In our study, we aimed to assess the mental health burden of an Italian cohort of PwMS in comparison with HCs during the COVID-19 outbreak and to explore the potential influencing factors. We identified that the SARS-CoV-2 epidemic had a significant impact on psychological status of PwMS. Indeed, compared with the general population, PwMS presented a higher burden of depressive symptoms, a worse sleep quality and perceived an increase in fatigue level, one of the most disabling symptoms of MS. The COVID-19 epidemic poses a challenge to psychological resilience and the after-effects of the pandemic can be very different between patients affected by chronic diseases and the general population. Research data are needed to better understand neuropsychiatric effects related to the viral pandemic and to develop evidence-driven strategies to improve the mental health of vulnerable groups—patients affected by chronic diseases, children, and adolescents—during the disease outbreaks.
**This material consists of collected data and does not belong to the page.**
(** * go-chat-simple: the message board of [server/server.go]

    A shallow embedding of the board actor ([Board], [HandleBoard]) and of
    the per-connection protocol ([Serve]), with the properties of the
    design document stated over it.

    Modelling choices.
    - A Go [string] is a sequence of bytes: Rocq's [string].
    - [MsgType] is an [int]: a [Z]; the three named constants are 0, 1, 2
      and every other value is a legal [MsgType] too.
    - A channel value is either [nil] or the identity of a channel made by
      [make]: [option chan], with [chan := nat].
    - [b.clients] is a Go map from names to channel values: a [gmap].
      [range] visits every entry once, in an order the language leaves
      open: the order is an argument of the loop, and the step relation
      quantifies over every permutation of the entries.
    - The effects of one turn of the event loop are a trace: the lines
      written by [fmt.Printf] and the sends [ch <- m] that completed.
    - [wakeupCh] and the channels of the members are unbuffered. A send on
      a [nil] channel blocks for ever, a send on a closed channel panics, a
      send on a channel nobody receives from blocks, and a send on a
      channel whose owner is receiving completes. What each channel is up
      to at the time of a turn is an argument of the turn. *)

From stdpp Require Import base gmap sets list strings.
From Stdlib Require Import ZArith NArith Ascii String.

Local Open Scope Z_scope.
Local Open Scope string_scope.
Local Open Scope list_scope.

(** ** Data model *)

Definition MsgType := Z.

Definition LOGIN : MsgType := 0.
Definition LOGOUT : MsgType := 1.
Definition TEXTLINE : MsgType := 2.

(** The identity of a channel created by [make(chan *Notification)]. *)
Definition chan := nat.

(** [type Notification struct]; the field [Type] is spelled [Type_]. *)
Record Notification := {
  Type_ : MsgType;
  Msg : string;
  Name : string;
  ReplyCh : option chan
}.

Global Instance Notification_eq_dec : EqDecision Notification.
Proof. solve_decision. Defined.

(** [type Board struct]. The field [wakeupCh] is the queue of events: the
    events are handed to the step function one at a time. The field
    [Name] of the board is spelled [BoardName]. *)
Record Board := {
  BoardName : string;
  clients : gmap string (option chan)
}.

Definition NewBoard (name : string) : Board :=
  {| BoardName := name; clients := ∅ |}.

Definition set_clients (b : Board) (c : gmap string (option chan)) : Board :=
  {| BoardName := BoardName b; clients := c |}.

(** ** Effects of the event loop *)

Inductive Effect :=
| Printf (out : string)
| Send (to : string) (ch : chan) (m : Notification).

Inductive Status :=
| Running
| Panicked
| Blocked.

Global Instance Status_eq_dec : EqDecision Status.
Proof. solve_decision. Defined.

(** What a channel made by a handler is up to: its owner is receiving
    from it, or nobody is (the loop of lines 159-174 has returned), or it
    has been env (line 146). *)
Inductive ChanState :=
| Receiving
| Stalled
| Closed.

Definition listening : chan → ChanState := λ _, Receiving.

Definition LF : string := String (Ascii.ascii_of_nat 10) EmptyString.

(** The sends of a trace: the member served, its channel, the message. *)
Fixpoint sends (t : list Effect) : list (string * chan * Notification) :=
  match t with
  | [] => []
  | Printf _ :: t' => sends t'
  | Send to ch m :: t' => (to, ch, m) :: sends t'
  end.

(** ** The board actor *)

(** The loop [for name, ch := range b.clients] of the [TEXTLINE] case,
    over the entries in the order [range] yields them. [env] tells what
    each channel is up to. *)
Fixpoint forward (env : chan → ChanState) (m : Notification)
    (entries : list (string * option chan)) : list Effect * Status :=
  match entries with
  | [] => ([], Running)
  | (name, ch) :: rest =>
      if decide (name = Name m) then forward env m rest
      else
        let line := Printf ("  fwd to [" +:+ name +:+ "]" +:+ LF) in
        match ch with
        | None => ([line], Blocked)
        | Some c =>
            match env c with
            | Closed => ([line], Panicked)
            | Stalled => ([line], Blocked)
            | Receiving =>
                let '(t, st) := forward env m rest in
                (line :: Send name c m :: t, st)
            end
        end
  end.

(** One turn of [HandleBoard]: the event [m] received from [wakeupCh] is
    dispatched on its [Type]; the [switch] has no [default]. *)
Definition HandleBoard_event (env : chan → ChanState)
    (order : list (string * option chan)) (b : Board) (m : Notification)
    : Board * list Effect * Status :=
  if Z.eqb (Type_ m) LOGIN then
    (set_clients b (<[Name m := ReplyCh m]> (clients b)),
     [Printf ("login from [" +:+ Name m +:+ "]" +:+ LF)], Running)
  else if Z.eqb (Type_ m) LOGOUT then
    (set_clients b (delete (Name m) (clients b)),
     [Printf ("logout from [" +:+ Name m +:+ "]" +:+ LF)], Running)
  else if Z.eqb (Type_ m) TEXTLINE then
    let '(t, st) := forward env m order in
    (b, Printf ("msg from [" +:+ Name m +:+ "]" +:+ LF) :: t, st)
  else (b, [], Running).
Data Availability Statement

The raw data supporting the conclusions of this article will be made available by the authors, without undue reservation.

Ethics Statement

The studies involving human participants were reviewed and approved by Comitato Etico Università Campus Bio-Medico di Roma. The patients/participants provided their written informed consent to participate in this study.

Author Contributions

FM, MR, MV, GA, and DS wrote the first draft. FM, VD, and FC reviewed and criticized the draft for final submission. All authors contributed to the article and approved the submitted version.

Conflict of Interest

The authors declare that the research was conducted in the absence of any commercial or financial relationships that could be construed as a potential conflict of interest.